朝食後、僕は今後のことを考えていた。僕のスキルを活かすには魔物を倒すのが一番良い。それなら魔物を倒すことが多い冒険者にろうと思う。ただ、スキルを簡単に取得できるのは普通に考えたら不自然なはずだ。セシリアに聞いたところによると、スキルを生まれつき持っている人もいるが極一部らしい。訓練等、毎日努力をすればスキルを得ることもあるが、レベルを上げるのは本当に大変らしい。まあ、達人でLv5くらいって言ってたしね。あとはダンジョン等で手に入れるスキルオーブという物で、スキルを取得したりレベルを上げることができる。今後もスキルを取得していく以上、セシリアには僕のスキル等を説明しておこうと思う。
「セシリア、大事な話があるから聞いて欲しい。」
と僕が言うと「分かりました。」と聞いてくれる姿勢を見せる。僕が異世界から来たこと、女神様にスキルをもらったこと、そのスキルで魔物を倒せばスキルを取得できること等を説明した。セシリアはかなり驚いていたが信じてくれたようで、
「ヤマト様は、勇者様なのですか?」
と突拍子もないことを言ってきた。何でも過去に異世界から勇者が召喚されたことがあるようで、その勇者も強力なスキルを持っていたらしい。

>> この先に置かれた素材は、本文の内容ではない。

(** * SecretMessenger: connection registry, fan-out and message mutation

    A shallow embedding of the real-time core of the SecretMessenger
    backend:

    - [ConnectionManager] and the chat routes of [backend/app/main.py],
      over the tables of [backend/app/models.py];
    - [MessageService] of [backend/app/services/message.py] and
      [ChatService] of [backend/app/services/chat.py], over the tables
      of [backend/alembic/versions/001_initial_schema.py].

    Python integers are [Z], strings are [string], a SQL table is the
    list of its rows in storage order, the dictionary of live
    connections is a [gmap].  A function that can raise returns a
    [Py.result]; a service method returns the committed store together
    with its result.  [datetime.utcnow()] is an argument [now], read
    once per call.  The calls to Redis are taken to succeed, and the
    lengths of the VARCHAR columns are not modelled. *)

From Stdlib Require Import ZArith Lia.
From stdpp Require Import base option list gmap strings.

Open Scope Z_scope.

(** ** Exceptions and results *)

Module Py.

(** The exceptions the modelled code can raise. *)
Inductive exn : Type :=
| ValueError             (* list.remove(x): x not in list *)
| MultipleResultsFound   (* Result.scalar_one_or_none() on 2+ rows *)
| IntegrityError         (* a constraint of the schema refused a commit *)
| HTTPException (status_code : Z)
| TransportError.        (* a WebSocket call failed *)

Inductive result (A : Type) : Type :=
| Ok (a : A)
| Raise (e : exn).
Arguments Ok {A} a.
Arguments Raise {A} e.

Definition bind {A B : Type} (r : result A) (k : A → result B) : result B :=
  match r with
  | Ok a => k a
  | Raise e => Raise e
  end.

#[global] Instance exn_eq_dec : EqDecision exn.
Proof. solve_decision. Defined.

(** [x ← r; k] runs [k] on the value of [r], or re-raises. *)
#[global] Instance result_bind : MBind result := λ A B k r, bind r k.
#[global] Instance result_ret : MRet result := λ A a, Ok a.

End Py.
Export Py.

(** ** [main.py]: the tables of [models.py] *)

Module Models.

Record User : Type := mkUser {
  user_id_ : Z;
  username : string;
  email : string;
  password_hash : string;
  user_created_at : Z
}.

Record Chat : Type := mkChat {
  chat_id_ : Z;
  chat_name : string;
  chat_created_at : Z
}.

Record ChatParticipant : Type := mkChatParticipant {
  cp_id : Z;
  cp_chat_id : Z;
  cp_user_id : Z;
  cp_joined_at : Z
}.

(** The session [db]: one list of rows per table. *)
Record Session : Type := mkSession {
  users : list User;
  chats : list Chat;
  chat_participants : list ChatParticipant
}.

(** The next value of an autoincrement primary key: one more than
    the largest key in the table, 1 for an empty table. *)
Definition next_id (ids : list Z) : Z := 1 + foldr Z.max 0 ids.

(** [Query.first()] and [Query.all()] without ORDER BY: rows come in
    storage order. *)
Definition first {A : Type} (rows : list A) : option A := head rows.

End Models.

(** ** [main.py]: [ConnectionManager] *)

Module ConnectionManager.
Import Models.

(** A [WebSocket] object, by identity (Starlette's connections
    compare by [is]). *)
Definition WebSocket : Type := nat.

Section Manager.
(** The JSON payload; the manager never looks inside. *)
Context {Message : Type}.

(** One call of [connection.send_json(message)] and whether it
    returned ([true]) or raised ([false]). *)
Record Send : Type := mkSend {
  send_to : WebSocket;
  send_payload : Message;
  send_ok : bool
}.

(** The manager's dictionary together with the calls made on the
    transport so far. *)
Record World : Type := mkWorld {
  active_connections : gmap Z (list WebSocket);
  wire : list Send
}.

(** The transport: whether [accept()] succeeds, and whether a
    [send_json] succeeds given everything sent before. *)
Variable accept : WebSocket → bool.
Variable send_json : list Send → WebSocket → Message → bool.

Definition init : World := mkWorld ∅ [].

(** The live connections of a user: [active_connections.get(u, [])]. *)
Definition live (w : World) (user_id : Z) : list WebSocket :=
  default [] (active_connections w !! user_id).

(** [ConnectionManager.connect] *)
Definition connect (websocket : WebSocket) (user_id : Z) (w : World)
  : result World :=
  if accept websocket then
    let ac := active_connections w in
    let ac := match ac !! user_id with
              | None => <[user_id := []]> ac
              | Some _ => ac
              end in
    let ac := <[user_id := default [] (ac !! user_id) ++ [websocket]]> ac in
    Ok (mkWorld ac (wire w))
  else Raise TransportError.

(** [list.remove(x)]: drops the first occurrence, [ValueError]
    when there is none. *)
Fixpoint list_remove (x : WebSocket) (l : list WebSocket)
  : result (list WebSocket) :=
  match l with
  | [] => Raise ValueError
  | y :: l' =>
      if decide (y = x) then Ok l'
      else l'' ← list_remove x l' ; Ok (y :: l'')
  end.

(** [ConnectionManager.disconnect] *)
Definition disconnect (websocket : WebSocket) (user_id : Z) (w : World)
  : result World :=
  let ac := active_connections w in
  match ac !! user_id with
  | Some conns =>
      conns' ← list_remove websocket conns ;
      match conns' with
      | [] => Ok (mkWorld (delete user_id ac) (wire w))
      | _ => Ok (mkWorld (<[user_id := conns']> ac) (wire w))
      end
  | None => Ok w
  end.

(** One iteration of the loop of [send_to_user]:
    [try: await connection.send_json(message) / except: pass]. *)
Definition send_one (message : Message) (w : World) (connection : WebSocket)
  : World :=
  mkWorld (active_connections w)
          (wire w ++ [mkSend connection message
                             (send_json (wire w) connection message)]).

(** [ConnectionManager.send_to_user] *)
Definition send_to_user (user_id : Z) (message : Message) (w : World)
  : World :=
  match active_connections w !! user_id with
  | Some conns => foldl (send_one message) w conns
  | None => w
  end.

「僕は、勇者ではないよ。女神様からも幸せになるように言われているだけだから。でも、セシリアはこんな話を信じるの?」
とセシリアに聞いてみた。僕だったら『異世界から来た。女神様に会った。』とか言われたら『この人大丈夫?』と疑うかもしれない。そう思って聞いてみると、
「はい、信じます。ヤマト様のその強さ、魔法、私の部位欠損を治していただいたことからも、ヤマト様ほど何でもできる方を私は知りません。多才過ぎます。それは天才では済まないほどだと思います。だからヤマト様が勇者様だと言われても信じますよ?それに優しくて格好良いですし。」
と、目を輝かせながらも、最後は小声で説明してくれた。・・・最後のくだりいる?まあ、嬉しいけども。でも、何でもかんでもやりすぎたか?少しは自重した方が良いかな?だけど、セシリアの時は命がかかっていたしなぁ。今となってはセシリアを失うことなんか考えられない。僕はセシリアを抱きしめると「ヤ、ヤマト様!?」と狼狽えていたが、
「ごめんね。セシリアがあんまり可愛かったから、ついね。」
僕の言い訳に、セシリアは赤面しながらも「いえ、私はヤマト様のものですから」と答えた。僕がセシリアを大事にしていることは、追々分かってもらおう。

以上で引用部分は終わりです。